I construct the complex weak formulation, and I get that T\in H^1\left(\mathcal{R}\right) must satisfy:

a\left(T,\Psi\right)=L\left(\Psi\right)\quad\forall\Psi\in H^1\left(\mathcal{R}\right)

with

a\left(\Phi,\Psi\right)=\int_{\mathcal{R}}\kappa\nabla\Phi\cdot\overline{\nabla\Psi}\,\mathrm{d}\mathbf{x}-\int_{\mathcal{R}}i\omega\rho c\Phi\overline{\Psi}\,\mathrm{d}\mathbf{x}+\int_{\Gamma_{\mathrm{front}}}h_{\mathrm{eff}}\Phi\overline{\Psi}\,\mathrm{d}s+\int_{\Gamma_{\mathrm{back}}}h_{\mathrm{eff}}\Phi\overline{\Psi}\,\mathrm{d}s
L\left(\Psi\right)=\int_{\Gamma_\mathrm{front}} \alpha Q \overline{\Psi}\,\mathrm{d}s

where the \overline{\Psi} stands for complex conjugation.

Dolfin solution

To implement that in dolfin I’m splitting the complex variational form in its real and imaginary parts. Defining \Phi=\Phi_R + i\Phi_I and \Psi=\Psi_R + i\Psi_I the forms are rewritten as:

\Re\left(a\left(\left(\Phi_{R},\Phi_{I}\right),\left(\Psi_{R},\Psi_{I}\right)\right)\right)=\\ \int_{\mathcal{R}}\kappa\left(\nabla\Phi_{R}\cdot\nabla\Psi_{R}+\nabla\Phi_{I}\cdot\nabla\Psi_{I}\right)\,\mathrm{d}\mathbf{x}+\\ \int_{\mathcal{R}}\omega\rho c\left(-\Phi_{R}\Psi_{I}+\Phi_{I}\Psi_{R}\right)\,\mathrm{d}\mathbf{x}+\\ \int_{\Gamma_{\mathrm{front}}}h_{\mathrm{eff}}\left(\Phi_{R}\Psi_{R}+\Phi_{I}\Psi_{I}\right)\,\mathrm{d}s+\int_{\Gamma_{\mathrm{back}}}h_{\mathrm{eff}}\left(\Phi_{R}\Psi_{R}+\Phi_{I}\Psi_{I}\right)\,\mathrm{d}s
\Re\left(L\left(\Psi_{R},\Psi_{I}\right)\right)=\int_{\Gamma_{\mathrm{front}}}\alpha\left(Q_{R}\Psi_{R}+Q_{I}\Psi_{I}\right)\,\mathrm{d}s

where Q_R and Q_I are respectively the real and imaginary parts of Q.

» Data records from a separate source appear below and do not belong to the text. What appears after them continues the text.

Lemma object_reads doc m c g v i key : edit_rep a c0 m0 doc m c g -> known g v -> 0 <= i -> c_string key ->
  zenit_json_object_count v m = Ret (match obj_at g v with Some kvs => zlen kvs | None => 0 end) /\
  (exists b, zenit_json_object_key v i m = Ret b /\ text_of b = match obj_at g v with Some kvs => fst <$> kvs !! Z.to_nat i | None => None end) /\
  zenit_json_object_value_at v i m = Ret (match obj_at g v with Some kvs => mjoin (snd <$> kvs !! Z.to_nat i) | None => None end) /\
  zenit_json_object_get v key m = Ret (match obj_at g v, key with
    | Some kvs, Some k => match find_pos (str_of k) kvs with Some j => mjoin (snd <$> kvs !! j) | None => None end
    | _, _ => None end).
Proof.
  intros H Hk Hi Hc. unfold zenit_json_object_count, zenit_json_object_key, zenit_json_object_value_at, zenit_json_object_get.
  pose proof (object_of_spec a c0 m0 doc m c g v H Hk) as A.
  destruct (obj_at g v) as [kvs|]; [|rewrite A; split_and!; [done|by exists None|done|done]].
  destruct A as (x & w & keys & values & cap & R & -> & _ & _ & -> & Fk & Tv & Sk & So & Hl & _). cbn [obind]. split; [done|].
  assert (Hn : Z.to_nat (zlen kvs) = length kvs) by (unfold zlen; lia).
  assert (G : forall j kv, 0 <= j -> kvs !! Z.to_nat j = Some kv -> tget values j = Ret kv.2).
  { intros j kv Hj Ej. apply (slot_get values kvs.*2); [by rewrite length_fmap, <- Hn|by rewrite list_lookup_fmap, Ej|done]. }
  split; [|split].
  - destruct (decide (zlen kvs <= i)) as [D|D]; [exists None; split; [done|]; by rewrite lookup_ge_None_2 by (unfold zlen in *; lia)|].
    destruct (lookup_lt_is_Some_2 kvs (Z.to_nat i)) as [kv Hkv]; [unfold zlen in *; lia|].
    destruct (Forall2_lookup_r _ _ _ _ _ Fk Hkv) as (p & Hp & b & -> & Hb). exists (Some b). rewrite Hkv. cbn. rewrite (str_of_cstr _ _ Hb). split; [|done].
    apply lookup_take_Some in Hp as [Hp _]. apply tget_lookup; [by intros ->|done|done].
  - case_decide as D; [by rewrite lookup_ge_None_2 by (unfold zlen in *; lia)|].
    destruct (lookup_lt_is_Some_2 kvs (Z.to_nat i)) as [kv Hkv]; [unfold zlen in *; lia|]. rewrite Hkv. cbn. by apply G.
  - destruct key as [key|]; [|done]. destruct Hc as (k & Hc & _). rewrite (find_of keys key k kvs cap) by done. cbn [obind]. rewrite (str_of_cstr _ _ Hc).
    destruct (find_pos k kvs) as [j|] eqn:Ef; [|done]. cbn [fmap option_fmap option_map]. destruct (find_pos_Some _ _ _ Ef) as (u & Hj). rewrite Hj. cbn.
    apply (G (Z.of_nat j) (k, u)); [lia|by rewrite Nat2Z.id].
Qed.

The code for implementing it in dolfin is:

#imports
from dolfin import  RectangleMesh, MeshFunction, SubDomain, Measure, FunctionSpace, MixedFunctionSpace, Constant
from dolfin import TrialFunctions, TestFunctions, inner, grad, dx, Function, solve, plot, Point, near, Expression


#geometrical constants and mesh generation
Lx = 0.01
aspect_ratio = 100
Ly = aspect_ratio*Lx
Nx = 5
Ny = aspect_ratio*Nx 

mesh = RectangleMesh( Point(0,0), Point(Lx,Ly), Nx, Ny )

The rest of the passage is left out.